To explain: if you stacked up the achievement numbers on the state’s mothballed Academic Proficiency Index, all the schools in the box (at the left) would be the same.
But these schools vary widely on other measures, (see below) such as English Learner redesignation rates, chronic absences, and suspension rates, which provide a school needed information about where it should direct its attention.
CORE is a collaborative of nine California districts—Fresno, Garden Grove, Long Beach, Los Angeles, Oakland, Sacramento, San Francisco, Sanger, and Santa Ana—serving more than 1 million students. They’ve been working on the improvement index for several years. Tuesday’s release provides each school, each district, and the public with a report card that includes both academic and social-emotional domains.
Consider an example (above) from a prototypical high school: The school does not receive a single number summary score. Academic measures on the state SBAC tests are listed alongside graduation rates, absenteeism, suspension rates, and English learner re-designation. Social emotional skills and a schools culture and climate measures will be added this year.
These scores are indexed (see above, column “Index Level”) against other CORE data system schools and color coded red, orange, and green. The final column contains trends. Indexing provides a school with valuable information. For example, only 12 percent of students scored at a proficient level on the state’s new, more rigorous math tests. Not good. But the index score shows the school in the middle of the pack among the schools in the data collaborative, suggesting that issues with math achievement are systemwide.
“The single number has never been a big deal for us,” said Rick Miller, executive director of CORE districts in an interview last week. “Indexing matters, a single number doesn’t.” (See Miller’s presentation at Policy Analysis for California Education and slides explaining the system.)
The next page of the school data feedback (see above) contains breakouts by subgroup. CORE districts and the participating schools have had their results for months now. “What we heard from the principals was that they valued giving them context and where they fit in,” Miller said. See, for example the prototype school’s feedback on subgroup performance. “Look at the special ed column; it’s all red. Compared to all the special education populations across the network, this school is doing poorly.”
These more fine-grained comparisons tell a school where to target interventions. “The worst thing you can do is everything; you have to hone in and focus,” Miller said.
Another example from a presentation Miller has given several times compares schools on their academic and social-emotional domains. The left side of the graph shows the schools that are doing poorly academically. Most of those schools (the 164 indicated by the red bar) also have low social-emotional learning scores, but a few (17 indicated by the blue bar) are doing particularly well in the social emotional domain. “I can’t prove it, because this is the first year we’ve had data,” Miller said, “but my hunch is that these social emotional scores are a leading indicator (of a school starting to get better).”

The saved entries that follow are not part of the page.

(* ===== verification/Routes.v ===== *)
(** The route store (crates/proksi/src/stores/routes.rs and the ROUTE_STORE of
    stores/mod.rs) and the per-request context of the HTTPS proxy.
    The load balancer, the path tree and name resolution are parameters. *)
From S2P Require Import Prelude Strs Config Http.
#[local] Open Scope string_scope.
#[local] Open Scope list_scope.

(** A socket address: the text of its IP and its port. *)
Definition SocketAddr := (string * N)%type.

(** [ToSocketAddrs] of a text "ip:port" or "name:port", as the resolver answers
    at one moment. What is looked up at different moments, when a route is
    stored and when a request is served, is looked up in different instances. *)
Class Dns := { to_socket_addrs : string → option (list SocketAddr) }.

(** [pingora::lb::LoadBalancer<RoundRobin>]: [try_from_iter] resolves its texts
    when it is called; [get_backend] lists the backend set; [select] is
    [select(b"", 32)] in the balancer's current state. *)
Class LbApi := {
  LoadBalancer : Type;
  Backend : Type;
  Backend_eq_dec :: EqDecision Backend;
  try_from_iter `{Dns} : list string → option LoadBalancer;
  get_backend : LoadBalancer → list Backend;
  as_inet : Backend → option SocketAddr;
  select : LoadBalancer → option Backend;
  set_health_check : LoadBalancer → LoadBalancer;
  set_health_check_frequency : N → LoadBalancer → LoadBalancer }.

(** The backends form a set, those of the addresses the texts resolve to; a
    selected backend is one of them; the health-check settings do not change
    the set. *)
Class LbLaws `{LbApi} : Prop := {
  get_backend_nodup lb : NoDup (get_backend lb);
  try_from_iter_backends `{Dns} l lb b :
    try_from_iter l = Some lb → b ∈ get_backend lb →
    ∃ a addrs sa, a ∈ l ∧ to_socket_addrs a = Some addrs ∧ sa ∈ addrs ∧ as_inet b = Some sa;
  try_from_iter_resolves `{Dns} l lb a :
    try_from_iter l = Some lb → a ∈ l → is_Some (to_socket_addrs a);
  select_backend lb b : select lb = Some b → b ∈ get_backend lb;
  get_backend_health_check lb : get_backend (set_health_check lb) = get_backend lb;
  get_backend_frequency n lb : get_backend (set_health_check_frequency n lb) = get_backend lb }.

(** [path_tree::PathTree<usize>]; the result of [insert] is dropped by the code. *)
Class PathTreeApi := {
  PathTree : Type;
  pt_new : PathTree;
  pt_insert : string → nat → PathTree → PathTree;
  pt_find : PathTree → string → option nat }.

Record RouteStorePathMatcher `{PathTreeApi} := mkPathMatcher { pattern : option PathTree }.

Record RouteStoreContainer `{LbApi, PathTreeApi} := mkContainer {
  load_balancer : LoadBalancer;
  path_matcher : RouteStorePathMatcher;
  host_header_remove : list string;
  host_header_add : list (string * string);
  rsc_upstreams : list RouteUpstream;
  self_signed_certificate : bool;
  rsc_plugins : gmap string RoutePlugin;
  rsc_cache : option RouteCache }.

Section routes.
Context `{LbApi, PathTreeApi}.

Definition RouteStorePathMatcher_new : RouteStorePathMatcher := mkPathMatcher _ None.

(** The insertion loop, from index [i]. *)
Fixpoint insert_patterns (i : nat) (ps : list string) (tree : PathTree) : PathTree :=
  match ps with
  | [] => tree
  | value :: ps' => insert_patterns (S i) ps' (pt_insert value i tree)
  end.

Definition with_pattern (ps : list string) (self : RouteStorePathMatcher) : RouteStorePathMatcher :=
  match ps with
  | [] => self
  | _ => mkPathMatcher _ (Some (insert_patterns 0 ps pt_new))
  end.

Definition RouteStoreContainer_new (lb : LoadBalancer) : RouteStoreContainer :=
  mkContainer _ _ lb RouteStorePathMatcher_new [] [] [] false ∅ None.

(** [Default]: an unwrapped balancer over 127.0.0.1:80. *)
Definition RouteStoreContainer_default `{Dns} {E} : res E RouteStoreContainer :=
  lb ← unwrap (try_from_iter ["127.0.0.1:80"]);
  Ok (mkContainer _ _ lb RouteStorePathMatcher_new [] [] [] false ∅ None).

(** [RouteStore] is a map from host to container. *)
Definition get_route_by_key (key : string) (store : gmap string RouteStoreContainer)
    : option RouteStoreContainer := store !! key.

Definition insert_route (key : string) (value : RouteStoreContainer)
    (store : gmap string RouteStoreContainer) : gmap string RouteStoreContainer :=
  <[key := value]> store.

Definition get_routes (store : gmap string RouteStoreContainer)
    : gmap string RouteStoreContainer := store.
End routes.

(** ** The request context (https_proxy.rs) *)

Record RouterTimings := mkTimings { request_filter_start : N }.

Record RouterContext `{LbApi, PathTreeApi} := mkRouterContext {
  ctx_host : string;
  route_container : RouteStoreContainer;
  ctx_upstream : RouteUpstream;
  extensions : gmap string string;
  timings : RouterTimings }.

(** The two objects every filter and plugin receives by mutable reference. *)
Record Exchange `{HttpApi, LbApi, PathTreeApi} := mkExchange {
  session : Session;
  ctx : RouterContext }.

(** What the environment gives a handler call: the clock [SystemTime::now()],
    in whole seconds from the epoch, and the identifier [Uuid::new_v4()] would
    return. *)
Record Env := mkEnv { env_clock : Z; env_uuid : string }.

(** The clock as seconds since the epoch, at which an earlier clock stands. *)
Definition env_now (env : Env) : N := Z.to_N (env_clock env).

Section context.
Context `{HttpApi, LbApi, PathTreeApi}.

Definition set_host (h : string) (c : RouterContext) : RouterContext :=
  mkRouterContext _ _ h (route_container c) (ctx_upstream c) (extensions c) (timings c).
Definition set_container (r : RouteStoreContainer) (c : RouterContext) : RouterContext :=
  mkRouterContext _ _ (ctx_host c) r (ctx_upstream c) (extensions c) (timings c).
Definition set_upstream (u : RouteUpstream) (c : RouterContext) : RouterContext :=
  mkRouterContext _ _ (ctx_host c) (route_container c) u (extensions c) (timings c).
Definition set_extensions (e : gmap string string) (c : RouterContext) : RouterContext :=
  mkRouterContext _ _ (ctx_host c) (route_container c) (ctx_upstream c) e (timings c).

Definition set_session (s : Session) (x : Exchange) : Exchange := mkExchange _ _ _ s (ctx x).
Definition set_ctx (c : RouterContext) (x : Exchange) : Exchange := mkExchange _ _ _ (session x) c.

Definition on_session {A} (m : M Session error A) : M Exchange error A := zoom session set_session m.
Definition on_ctx (f : RouterContext → RouterContext) : M Exchange error unit :=
  modify (λ x, set_ctx (f (ctx x)) x).

(** [ctx.extensions.insert(k, v)] *)
Definition insert_extension (k v : string) : M Exchange error unit :=
  on_ctx (λ c, set_extensions (<[k := v]> (extensions c)) c).
End context.

(** ** Framing: what filters keep and what their outcome depends on *)

Section framing.
Context `{HttpApi, LbApi, PathTreeApi}.
Implicit Types x y : Exchange.

(** Two exchanges that a filter cannot tell apart: same request, same host. *)
Definition same_input x y : Prop :=
  same_request (session x) (session y) ∧ ctx_host (ctx y) = ctx_host (ctx x).
(** No downstream write will fail. *)
Definition healthy x : Prop := io (session x) = [].
(** What every filter preserves. *)
Definition keeps x y : Prop :=
  same_input x y ∧ (healthy x → healthy y) ∧
  route_container (ctx y) = route_container (ctx x) ∧ ctx_upstream (ctx y) = ctx_upstream (ctx x).

#[export] Instance same_input_equiv : Equivalence same_input.
Proof.
  unfold same_input, same_request. split.
  - done.
  - intros x y ?. intuition congruence.
  - intros x y z ??. intuition congruence.
Qed.

#[export] Instance keeps_preorder : PreOrder keeps.
Proof.
  split; [by intros x|]. intros x y z (Hi1 & Hh1 & Hc1 & Hu1) (Hi2 & Hh2 & Hc2 & Hu2).
  split_and!; [by transitivity y|auto|congruence..].
Qed.

Definition frames {A} (m : M Exchange error A) : Prop := ∀ x r x', m x = (r, x') → keeps x x'.

(** On healthy exchanges the outcome is a function of the input alone. *)
Definition input_driven {A} (m : M Exchange error A) : Prop :=
  ∀ x y, healthy x → healthy y → same_input x y → fst (m x) = fst (m y).

Lemma frames_ret {A} (a : A) : frames (mret a).
Proof. by intros x r x' [= <- <-]. Qed.
Lemma frames_lift {A} (r : res error A) : frames (lift r).
Proof. by intros x r' x' [= <- <-]. Qed.
Lemma frames_gets {A} (f : Exchange → A) : frames (gets f).
Proof. by intros x r' x' [= <- <-]. Qed.
Lemma frames_get : frames get_state.
Proof. by intros x r' x' [= <- <-]. Qed.
Lemma frames_crash {A} : frames (A := A) crash.
Proof. by intros x r' x' [= <- <-]. Qed.

Lemma frames_bind {A B} (m : M Exchange error A) (f : A → M Exchange error B) :
  frames m → (∀ a, frames (f a)) → frames (a ← m; f a).
Proof.
  intros Hm Hf x r x'. unfold mbind, M_bind. destruct (m x) as [[a|e|] y] eqn:E; intros Hk.
  - transitivity y; [by eapply Hm|by eapply Hf].
  - simplify_eq. by eapply Hm.
  - simplify_eq. by eapply Hm.
Qed.

Lemma frames_downstream d : frames (on_session (downstream d)).
Proof.
  intros x r x'. unfold on_session, zoom, downstream.
  destruct (io (session x)) as [|[] rest] eqn:E; intros [= <- <-];
    (split_and!; [by split_and!| |done|done]); unfold healthy; simpl; congruence.
Qed.

(** The exchange after a successful write to the client. *)
Definition wrote (d : Downstream) x : Exchange :=
  set_session (set_written (written (session x) ++ [d]) [] (session x)) x.

Lemma on_session_downstream d x : healthy x → on_session (downstream d) x = (Ok tt, wrote d x).
Proof. intros Hx. unfold on_session, zoom. by rewrite downstream_healthy. Qed.

Lemma healthy_wrote d x : healthy (wrote d x).
Proof. done. Qed.

Lemma same_input_wrote d x : same_input x (wrote d x).
Proof. done. Qed.

Lemma frames_extension k v : frames (insert_extension k v).
Proof. by intros x r x' [= <- <-]. Qed.

Lemma driven_ret {A} (a : A) : input_driven (mret a).
Proof. by intros x y. Qed.
Lemma driven_lift {A} (r : res error A) : input_driven (lift r).
Proof. by intros x y. Qed.
Lemma driven_crash {A} : input_driven (A := A) crash.
Proof. by intros x y. Qed.
Lemma driven_gets {A} (f : Exchange → A) :
  (∀ x y, same_input x y → f x = f y) → input_driven (gets f).
Proof. intros Hf x y _ _ Hxy. unfold gets. simpl. by rewrite (Hf x y). Qed.

Lemma driven_bind {A B} (m : M Exchange error A) (f : A → M Exchange error B) :
  frames m → input_driven m → (∀ a, input_driven (f a)) → input_driven (a ← m; f a).
Proof.
  intros Hfr Hm Hf x y Hx Hy Hxy. unfold mbind, M_bind. specialize (Hm x y Hx Hy Hxy).
  destruct (m x) as [rx x'] eqn:Ex, (m y) as [ry y'] eqn:Ey. simpl in Hm. subst ry.
  destruct (Hfr _ _ _ Ex) as (Ix & Hx' & _), (Hfr _ _ _ Ey) as (Iy & Hy' & _).
  destruct rx; [|done..]. apply Hf; auto.
  transitivity x; [by symmetry|]. by transitivity y.
Qed.

Lemma driven_downstream d : input_driven (on_session (downstream d)).
Proof.
  intros x y Hx Hy _. unfold on_session, zoom. by rewrite !downstream_healthy.
Qed.

Lemma frames_is_ok_and m : frames m → frames (is_ok_and (E := error) m).
Proof.
  intros Hm x r x'. unfold is_ok_and. destruct (m x) as [[]] eqn:E; intros [= <- <-]; by eapply Hm.
Qed.
Lemma frames_catch_ok {A} (m : M Exchange error A) : frames m → frames (catch_ok (E := error) m).
Proof.
  intros Hm x r x'. unfold catch_ok. destruct (m x) as [[]] eqn:E; intros [= <- <-]; by eapply Hm.
Qed.
Lemma driven_is_ok_and m : input_driven m → input_driven (is_ok_and (E := error) m).
Proof.
  intros Hm x y Hx Hy Hxy. specialize (Hm x y Hx Hy Hxy). unfold is_ok_and.
  destruct (m x) as [[] ?], (m y) as [[] ?]; simpl in *; congruence.
Qed.
Lemma driven_catch_ok {A} (m : M Exchange error A) :
  input_driven m → input_driven (catch_ok (E := error) m).
Proof.
  intros Hm x y Hx Hy Hxy. specialize (Hm x y Hx Hy Hxy). unfold catch_ok.
  destruct (m x) as [[] ?], (m y) as [[] ?]; simpl in *; congruence.
Qed.

(** Filters that only write to the client leave the context alone. *)
Definition keeps_ctx {A} (m : M Exchange error A) : Prop := ∀ x, ctx (snd (m x)) = ctx x.

Lemma keeps_ctx_ret {A} (a : A) : keeps_ctx (mret a).
Proof. done. Qed.
Lemma keeps_ctx_lift {A} (r : res error A) : keeps_ctx (lift r).
Proof. done. Qed.
Lemma keeps_ctx_gets {A} (f : Exchange → A) : keeps_ctx (gets f).
Proof. done. Qed.
Lemma keeps_ctx_crash {A} : keeps_ctx (A := A) crash.
Proof. done. Qed.
Lemma keeps_ctx_session {A} (m : M Session error A) : keeps_ctx (on_session m).
Proof. intros x. unfold on_session, zoom. by destruct (m (session x)). Qed.
Lemma keeps_ctx_bind {A B} (m : M Exchange error A) (f : A → M Exchange error B) :
  keeps_ctx m → (∀ a, keeps_ctx (f a)) → keeps_ctx (a ← m; f a).
Proof.
  intros Hm Hf x. specialize (Hm x). unfold mbind, M_bind.
  destruct (m x) as [[a|e|] y]; simpl in *; [|done..]. rewrite <- Hm. apply Hf.
Qed.
Lemma keeps_ctx_is_ok_and m : keeps_ctx m → keeps_ctx (is_ok_and (E := error) m).
Proof. intros Hm x. specialize (Hm x). unfold is_ok_and. by destruct (m x) as [[] ?]. Qed.

Lemma driven_extension k v : input_driven (insert_extension k v).
Proof. by intros x y. Qed.
End framing.

Create HintDb frames discriminated.
#[export] Hint Resolve frames_ret frames_lift frames_gets frames_get frames_crash
  frames_downstream frames_extension healthy_wrote frames_is_ok_and frames_catch_ok
  driven_is_ok_and driven_catch_ok keeps_ctx_ret keeps_ctx_lift keeps_ctx_gets keeps_ctx_crash
  keeps_ctx_session keeps_ctx_is_ok_and driven_ret driven_lift driven_crash
  driven_downstream driven_extension : frames.

(** Walks through a filter: one goal per bind and per branch. *)
Ltac frame_step :=
  first
    [ solve [auto with frames]
    | apply frames_bind; [|intros ?] | apply driven_bind; [| |intros ?]
    | apply keeps_ctx_bind; [|intros ?]
    | match goal with
      | |- frames (match ?e with _ => _ end) => destruct e
      | |- input_driven (match ?e with _ => _ end) => destruct e
      | |- keeps_ctx (match ?e with _ => _ end) => destruct e
      | |- keeps_ctx (if ?e then _ else _) => destruct e
      | |- frames (if ?e then _ else _) => destruct e
      | |- input_driven (if ?e then _ else _) => destruct e
      end ].
Ltac frame_auto := repeat frame_step.

(** ** Concrete instances for the examples

    Addresses are the texts "ip:port"; a balancer is its set of addresses and
    selects the first; a path tree matches its patterns literally. *)

Definition toy_resolve (a : string) : option (list SocketAddr) :=
  '(ip, port) ← rsplit_once ":" a; p ← parse_u64 port; Some [(ip, p)].
Definition toy_dns : Dns := {| to_socket_addrs := toy_resolve |}.

Definition toy_lb : LbApi := {|
  LoadBalancer := list SocketAddr;
  Backend := SocketAddr;
  try_from_iter := λ dns l, (λ ls, remove_dups (concat ls)) <$> mapM (@to_socket_addrs dns) l;
  get_backend := λ lb, remove_dups lb;
  as_inet := Some;
  select := head;
  set_health_check := id;
  set_health_check_frequency := λ _, id |}.

Lemma toy_lb_laws : @LbLaws toy_lb.
Proof.
  split; simpl.
  - intros lb. apply NoDup_remove_dups.
  - intros dns l lb b. destruct (mapM _ l) as [ls|] eqn:E; [|done]. intros [= <-].
    rewrite !elem_of_remove_dups, list_elem_of_In, in_concat.
    intros (addrs & Hin & Hb). apply list_elem_of_In in Hin, Hb. apply mapM_Some in E.
    apply list_elem_of_lookup in Hin as [i Hi].
    destruct (Forall2_lookup_r _ _ _ _ _ E Hi) as (a & Ha & Hr).
    exists a, addrs, b. split_and!; [by eapply list_elem_of_lookup_2|done|done|done].
  - intros dns l lb a. destruct (mapM _ l) as [ls|] eqn:E; [|done]. intros [= <-] Ha.
    apply mapM_Some in E. apply list_elem_of_lookup in Ha as [i Hi].
    destruct (Forall2_lookup_l _ _ _ _ _ E Hi) as (y & _ & Hy). simpl in Hy. rewrite Hy. by eexists.
  - intros [|b' lb] b [= <-]. apply elem_of_remove_dups. by left.
  - done.
  - done.
Qed.

Definition toy_pt : PathTreeApi := {|
  PathTree := list (string * nat);
  pt_new := [];
  pt_insert := λ p i t, t ++ [(p, i)];
  pt_find := λ t p, snd <$> List.find (λ e, String.eqb (fst e) p) t |}.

Organizational reform ideas, such as professional learning communities (PLC), are based on educators working together with student data to solve problems. “The most meaningful reform I have seen in the last 20 years is the PLC,” Miller said. “If it works so well at the classroom level why not the school and district levels.”
The CORE folks have put down their bets that more and better data helps schools toward working professional communities. They call their indexes “measurable, actionable and meaningful,” and early experience suggests that they are.